Histogram: The Ultimate Guide of Binning
About Histograms
“A graphical representation, similar to a bar chart in structure, that organizes a group of data points into user-specified ranges. The histogram condenses a data series into an easily interpreted visual by taking many data points and grouping them into logical ranges or bins.” – investopedia.com
It is obvious that histograms are the most useful tool to say something about a bunch of numeric values. Compared to other summarizing methods, histograms have the richest descriptive power while being the fastest way to interpret data – the human brain prefers visual perception. However, if you are not careful, viewers will not be able to understand your histogram, or you may fail to get the most out of it. It is especially important to specify the optimal bin size.
Why Choose Histograms?
If you have a set of data values, you probably want to share this information with your boss or co-workers to build a better business based on the information contained in these data. These data values could be any of the following:
• Customers’ ages
• Monthly revenues
• Length of time visitors spend on your website
• The number of sold cars by agents
• Any other important numbers related to your business.

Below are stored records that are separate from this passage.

Lemma registrable_intro d tiff name s iw ih ir desc :
  TIFFIsTiled tiff = false ->
  TIFFGetField_uint32 tiff TIFFTAG_SUBFILETYPE = Some s ->
  TIFFGetField_uint32 tiff TIFFTAG_IMAGEWIDTH = Some iw ->
  TIFFGetField_uint32 tiff TIFFTAG_IMAGELENGTH = Some ih ->
  TIFFGetField_uint32 tiff TIFFTAG_ROWSPERSTRIP = Some ir ->
  negb (ir =? 1) || (iw <=? 0) || (ih <=? 0) = false ->
  TIFFGetField_ascii tiff TIFFTAG_IMAGEDESCRIPTION = Some desc ->
  spec_associated_image (d + 1) s (Some desc) = Associated name ->
  registrable d tiff name.
Proof.
  intros Ht Hs Hw Hh Hr Hcond Hd Hspec.
  apply orb_false_elim in Hcond as [Hcond Hih].
  apply orb_false_elim in Hcond as [Hir Hiw].
  apply negb_false_iff, Z.eqb_eq in Hir. subst ir.
  apply Z.leb_gt in Hiw, Hih.
  split; [exact Ht|]. split; [exact Hr|].
  exists s, iw, ih. rewrite Hd. auto 10.
Qed.

(** The body of the loop registers at most one image, under the number of
    the directory, and only for a directory that can be registered under
    that name. *)
Lemma huron_open_directory_images h tiff d w :
  exists r w',
    huron_open_directory h tiff d w = (r, w') /\
    (associated_images (osr w') = associated_images (osr w) \/
     exists name,
       associated_images (osr w') = <[name := d]> (associated_images (osr w)) /\
       registrable d tiff name).
Proof.
  exec_open.
  destruct (TIFFGetField_uint32 tiff TIFFTAG_SUBFILETYPE) as [s|] eqn:Es; exec;
    [|eexists _, _; split; [reflexivity|]; left; reflexivity].
  destruct (TIFFIsTiled tiff) eqn:Et; exec.
  - repeat (case_step; exec); eexists _, _; (split; [reflexivity|]); left; reflexivity.
  - destruct (TIFFGetField_uint32 tiff TIFFTAG_IMAGEWIDTH) as [iw|] eqn:Ew; exec;
      [|eexists _, _; split; [reflexivity|]; left; reflexivity].
    destruct (TIFFGetField_uint32 tiff TIFFTAG_IMAGELENGTH) as [ih|] eqn:Eh; exec;
      [|eexists _, _; split; [reflexivity|]; left; reflexivity].
    destruct (TIFFGetField_uint32 tiff TIFFTAG_ROWSPERSTRIP) as [ir|] eqn:Er; exec;
      [|eexists _, _; split; [reflexivity|]; left; reflexivity].
    destruct (negb (ir =? 1) || (iw <=? 0) || (ih <=? 0)) eqn:Econd; exec;
      [eexists _, _; split; [reflexivity|]; left; reflexivity|].
    destruct (TIFFGetField_ascii tiff TIFFTAG_IMAGEDESCRIPTION) as [desc|] eqn:Ed; exec;
      [|eexists _, _; split; [reflexivity|]; left; reflexivity].
    assert (Hreg : forall name,
               spec_associated_image (d + 1) s (Some desc) = Associated name ->
               registrable d tiff name)
      by (intros name; eapply registrable_intro; eassumption).
    unfold spec_associated_image in Hreg. rewrite position_two in Hreg.
    unfold g_str_has_prefix, LABEL_DESCRIPTION, MACRO_DESCRIPTION.
    destruct ((d =? 1) && (s =? 0)); exec.
    + destruct (add_associated_image_check h "thumbnail" d tiff); exec;
        eexists _, _; (split; [reflexivity|]); simpl; eauto.
    + destruct (String.prefix "label" (g_strstrip desc)); exec.
      * destruct (add_associated_image_check h "label" d tiff); exec;
          eexists _, _; (split; [reflexivity|]); simpl; eauto.
      * destruct (String.prefix "macro" (g_strstrip desc)); exec.
        -- destruct (add_associated_image_check h "macro" d tiff); exec;
             eexists _, _; (split; [reflexivity|]); simpl; eauto.
        -- eexists _, _; split; [reflexivity|]; left; reflexivity.
Qed.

You should share the information in a compact way because nobody wants to read numeric values one by one.
Alternatives are Wrong
Suppose you have a set of numbers: 1, 23, 24, 25, 25, 25, 26, 27, 30, 32, 999
The mean value (112.45)
is very sensitive to outliers. Almost all real-world data has outliers, so the mean value can be very misleading.
The median value (25)
does not tell you anything about the distribution.
The full range (1 – 999)
just shows the outliers.
The standard deviation (294.1436)
can be hard to be interpreted without a statistical background.
The variance (86520.47)
can be also hard to be interpreted without a statistical background.
Interquartile range (IQR) (24.5 – 28.5)
is the central 50% of your values and does not tell you anything about the other 50%.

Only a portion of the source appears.